Recitation 1
Homework Tips
- start early; you should already be mostly through
hw1_scraper
- once the environment is set up,
hw1_get_started
should take you ~10 minutes to finish - 20 minutes reading documentation will save you 8 hours of writing code
- write your own tests! The tests we give you clarify what the code should output, not (sufficiently) show that your code is correct.
- The last TA hours before an assignment due is always the most crowded. Don’t rely on those to complete your assignment.
- Talk to other students taking the course – they can help you and you can help them.
- Look for the “Common Problems in Homework x” post on Diderot before asking questions online.
Autograder
- The autograder status is announced on Diderot: if it is down, the announcement is pinned and I provide updates every few hours.
- Autograder changes are also announced and (briefly) pinned. I will announce changes in some detail. I will likely not regrade assignments that have received full scores.
- Currently we have no submission limit. Compute power is a finite resource and ~200 students share it; if someone abuses it we will limit the number of submissions.
- You should be able to see the Autograder output. Use the output to guide your debugging.
TA Hours
- Come early, come often. You learn a lot by listening to others problems and discussing your problems with them
- We triage problems, group students, and deal with groups. For large classes, this is vastly more efficient.
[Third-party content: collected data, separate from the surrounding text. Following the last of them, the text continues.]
(* ===== verification/ValueLog.v ===== *)
(** The value log ([vlog_kernel.rs]): pointers in place of large values, the
    append buffer, reads of staged and written records, and the rewrite of the
    live records; with the escape of inline values ([db_kernel.rs],
    [escape_inline_value] and [resolve_stored_value]).

    A log is its file's bytes and the staged tail. A write takes what the file
    system does with it; reserving space ([preallocate]) and the fault-injection
    hook are left out. *)

From S2P Require Import Prelude Text ErrorKernel WalFormat.

Local Open Scope Z_scope.

Definition byte_slice (a b : nat) (l : list byte) : list byte := take (b - a) (drop a l).

(** * Pointers *)

Definition VLOG_VALUE_PREFIX : list byte := [x56; x4c; x47; x31].
Definition VLOG_BLOB_PREFIX : list byte := [x56; x4c; x47; x33].
Definition VLOG_MAGIC : list byte := [x50; x44; x42; x56; x4c; x4f; x47; x31].

Record VlogPtr := mkPtr { ptr_file_num : Z; ptr_offset : Z; ptr_len : Z; ptr_crc : Z }.

Definition encode_vlog_ref (offset len data_crc : Z) : list byte :=
  VLOG_VALUE_PREFIX ++ to_le 8 offset ++ to_le 4 len ++ to_le 4 data_crc.

Definition decode_vlog_ref (value : list byte) : option (Z * Z * Z) :=
  if negb (length value =? 20)%nat || negb (bool_decide (take 4 value = VLOG_VALUE_PREFIX)) then None
  else Some (from_le (byte_slice 4 12 value), from_le (byte_slice 12 16 value), from_le (byte_slice 16 20 value)).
- We will correct misunderstandings, but will not directly give you the correct answer
- TAs may direct you to other students with similar problems and ask you to work together until we can see you
- Students are not seen in a first-come-first-serve queue
Environment Setup
Python environments take a little practice to get exactly right. It is very easy to spectacularly mess it up, as Randall Munroe illustrates on xkcd:
We encourage you to use Vagrant because it sets up a clean, repeatable environment in a virtual machine. You may also wish to use Anaconda (a popular all-in-one solution), or Windows Subsystem for Linux (run Ubuntu/Fedora/Debian as a Windows app).
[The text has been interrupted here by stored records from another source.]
Lemma append_records_layout `{Crc32c} off recs buf :
  off ≤ BLOCK_SIZE →
  ∃ fs off', append_records off recs buf = Some (off', buf ++ frames_bytes fs) ∧
    layout off recs fs off' ∧ off' ≤ BLOCK_SIZE.
Proof.
  revert off buf. induction recs as [|d recs IH]; intros off buf Ho; cbn [append_records].
  { exists [], off. rewrite app_nil_r. split_and!; [done|by constructor|done]. }
  destruct (fragment_from_ok off (mkSlice d) d buf Ho (slice_fresh d)) as (s & fs & o1 & Hf & Hp & Ho1).
  unfold fragment_into. rewrite Hf. cbn [mbind option_bind].
  destruct (IH o1 (buf ++ frames_bytes fs) Ho1) as (gs & o2 & -> & Hl & Ho2).
  exists (fs ++ gs), o2. rewrite frames_bytes_app, (assoc_L (++)).
  split_and!; [done|by econstructor|done].
Qed.

Lemma layout_functional off recs fs1 fs2 o1 o2 :
  layout off recs fs1 o1 → layout off recs fs2 o2 → fs1 = fs2 ∧ o1 = o2.
Proof.
  intros H1. revert fs2 o2. induction H1 as [|off d fs off1 recs gs off2 Hp Ho Hl IH];
    intros fs2 o2 H2; inversion H2; subst; [done|].
  match goal with Hp' : plan off true d _ _ |- _ =>
    destruct (plan_functional _ _ _ _ _ _ _ Hp Hp') as [-> ->] end.
  match goal with Hl' : layout _ recs _ _ |- _ => destruct (IH _ _ Hl') as [-> ->] end. done.
Qed.

(** Before the first fill the reader stands at the end of an empty block, which
    the writer's offset 0 matches. *)
Lemma plan_block_start begin data fs off' :
  plan 0 begin data fs off' → plan BLOCK_SIZE begin data fs off'.
Proof.
  assert (pad_len 0 = pad_len BLOCK_SIZE ∧ pad_off 0 = pad_off BLOCK_SIZE) as [E1 E2].
  { pose proof BLOCK_SIZE_val. unfold pad_len, pad_off, HEADER_SIZE.
    rewrite Nat.sub_diag, Nat.sub_0_r, (proj2 (Nat.ltb_ge _ 7)) by lia. done. }
  inversion 1; subst; rewrite E1, E2 in *; constructor; done.
Qed.

(** One turn of the walk keeps one record. *)
Lemma collect_step_plan `{Crc32c} w off d fs off' tail :
  plan off true d fs off' → frames_readable fs → wk_in_resync w = false →
  view (wk_reader w) off (frames_bytes fs ++ tail) →
  ∃ r', collect_step w = Some (inl (mkWalk (wk_out w ++ [d]) 0 false r')) ∧
    view r' off' tail ∧ scratch r' = [] ∧ pending_resync r' = pending_resync (wk_reader w) ∧
    resync_origin r' = resync_origin (wk_reader w) ∧
    current_record_stream_offset r' =
      (current_record_stream_offset (wk_reader w) + Z.of_nat (length (frames_bytes fs)))%Z ∧
    last_good_offset r' = current_record_stream_offset r'.
Proof.
  intros Hp Hr Hin Hv.
  destruct (read_loop_plan _ _ _ _ _ _ tail Hp Hr Hv I) as (n & r1 & Hl & Hv1 & Hs1 & Hm & Ho).
  apply read_loop_record in Hl; [|by eapply view_reader_ok].
  unfold collect_step. rewrite Hl, Hin. cbn.
  eexists. split; [reflexivity|]. destruct Hm as (? & ? & ?). cbn. by split_and!.
Qed.

Lemma collect_loop_layout `{Crc32c} off recs fs off' w tail :
  layout off recs fs off' → frames_readable fs → wk_in_resync w = false →
  view (wk_reader w) off (frames_bytes fs ++ tail) →
  last_good_offset (wk_reader w) = current_record_stream_offset (wk_reader w) →
  ∃ r' k, (∀ m, collect_loop (length recs + m) w =
             collect_loop m (mkWalk (wk_out w ++ recs) k false r')) ∧
    view r' off' tail ∧ pending_resync r' = pending_resync (wk_reader w) ∧
    resync_origin r' = resync_origin (wk_reader w) ∧
    current_record_stream_offset r' =
      (current_record_stream_offset (wk_reader w) + Z.of_nat (length (frames_bytes fs)))%Z ∧
    last_good_offset r' = current_record_stream_offset r'.
Proof.
  intros Hl. revert w. induction Hl as [off Ho|off d fs off1 recs gs off2 Hp Ho1 Hl IH];
    intros w Hr Hin Hv Hlg.
  { exists (wk_reader w), (wk_skips w). cbn. split_and!; try done; [|lia].
    intros m. rewrite app_nil_r, <-Hin. by destruct w. }
  apply Forall_app in Hr as [Hr1 Hr2]. rewrite frames_bytes_app, <-(assoc_L (++)) in Hv.
  destruct (collect_step_plan w off d fs off1 _ Hp Hr1 Hin Hv)
    as (r1 & Hst & Hv1 & _ & Hpr & Hor & Hoff & Hlg1).
  destruct (IH (mkWalk (wk_out w ++ [d]) 0 false r1) Hr2 eq_refl Hv1 Hlg1)
    as (r' & k & Hloop & Hv' & Hpr' & Hor' & Hoff' & Hlg'). cbn [wk_reader wk_out] in *.
  exists r', k. split_and!; [|done|congruence|congruence| |done].
  - intros m. cbn [length Nat.add collect_loop]. rewrite Hst. cbn [mbind option_bind].
    rewrite Hloop. by rewrite <-(assoc_L (++)).
  - rewrite Hoff', Hoff, frames_bytes_app, length_app. lia.
Qed.

(** Every record takes at least a header, so the walk has fuel left. *)
Lemma layout_length `{Crc32c} off recs fs off' :
  layout off recs fs off' → length recs ≤ length (frames_bytes fs).
Proof.
  induction 1 as [|off d fs off1 recs gs off2 Hp Ho1 Hl IH]; [done|].
  rewrite frames_bytes_app, length_app. cbn [length].
  enough (0 < length (frames_bytes fs)) by lia.
  inversion Hp; subst; rewrite frames_bytes_cons, length_app, length_frame_bytes; unfold HEADER_SIZE; lia.
Qed.

Lemma layout_block_start off' recs fs :
  layout 0 recs fs off' → ∃ off'', layout BLOCK_SIZE recs fs off''.
Proof.
  inversion 1; subst; [exists BLOCK_SIZE; by constructor|].
  eexists. econstructor; [by apply plan_block_start|done|done].
Qed.

Lemma reader_new_view data sched : view (reader_new (mkSrc data sched)) BLOCK_SIZE data.
Proof. right. cbn. rewrite length_replicate. split_and!; lia || done. Qed.

(** From a fresh reader: after the laid-out records the walk continues on the
    tail, with fuel for it. *)
Lemma collect_prefix_layout `{Crc32c} recs fs off' tail sched :
  layout 0 recs fs off' → frames_readable fs →
  ∃ r' k m off'', collect_prefix_all (reader_new (mkSrc (frames_bytes fs ++ tail) sched)) =
      collect_loop m (mkWalk recs k false r') ∧
    length tail < m ∧ view r' off'' tail ∧ pending_resync r' = None ∧ resync_origin r' = None ∧
    last_good_offset r' = Z.of_nat (length (frames_bytes fs)) ∧
    (recs ≠ [] → off'' = off') ∧
    current_record_stream_offset r' = Z.of_nat (length (frames_bytes fs)).
Proof.
  intros Hl Hr. destruct (layout_block_start _ _ _ Hl) as [off'' Hl'].
  pose proof (reader_new_view (frames_bytes fs ++ tail) sched) as Hv.
  destruct (collect_loop_layout _ _ _ _ (mkWalk [] 0 false _) tail Hl' Hr eq_refl Hv eq_refl)
    as (r' & k & Hloop & Hv' & Hpr & Hor & Hoff & Hlg).
  pose proof (layout_length _ _ _ _ Hl). unfold collect_prefix_all.
  rewrite (view_remaining _ _ _ Hv), length_app.
  exists r', k, (S (length (frames_bytes fs) - length recs + length tail)), off''.
  replace (S (length (frames_bytes fs) + length tail)) with
    (length recs + S (length (frames_bytes fs) - length recs + length tail)) by lia.
  rewrite Hloop. cbn [wk_reader wk_out app] in *.
  assert (current_record_stream_offset r' = Z.of_nat (length (frames_bytes fs))) as Hcur.
  { rewrite Hoff. unfold current_record_stream_offset. cbn [reader_new block_start_offset block_cursor]. lia. }
  split_and!; [done|lia|done|done|done|congruence| |done].
  - intros Hne. inversion Hl; subst; [done|]. inversion Hl'; subst.
    match goal with P1 : plan 0 true ?d ?f ?o, P2 : plan BLOCK_SIZE true ?d ?f' ?o' |- _ =>
      apply plan_block_start in P1; destruct (plan_functional _ _ _ _ _ _ _ P1 P2) as [-> ->] end.
    match goal with L1 : layout ?o ?rs _ _, L2 : layout ?o ?rs _ _ |- _ =>
      by destruct (layout_functional _ _ _ _ _ _ L1 L2) as [_ ->] end.
Qed.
Also, never run sudo pip install ...
. Instead, try pip --user install ...
Running sudo pip install ...
gives random people on the internet, and me, root access to your machine. That is a Very Bad Idea.
Writing Tests
Writing good tests requires you understand the problem domain and what can go wrong. Typically, you learn what can go wrong by making those mistakes over and over.
Approach
When writing your tests, there are two approaches:
- bottom-up/unit testing, where you test the smallest part of your code for correctness and gradually move up the function hierarchy. These are easy to write at low levels but get expensive as the output becomes more complex.
- top-down/global/functional/integration testing, where you have some input (ideally real-world input) and manually verified output. These are (generally) expensive to build, though you can trade quality for time by writing synthetic tests.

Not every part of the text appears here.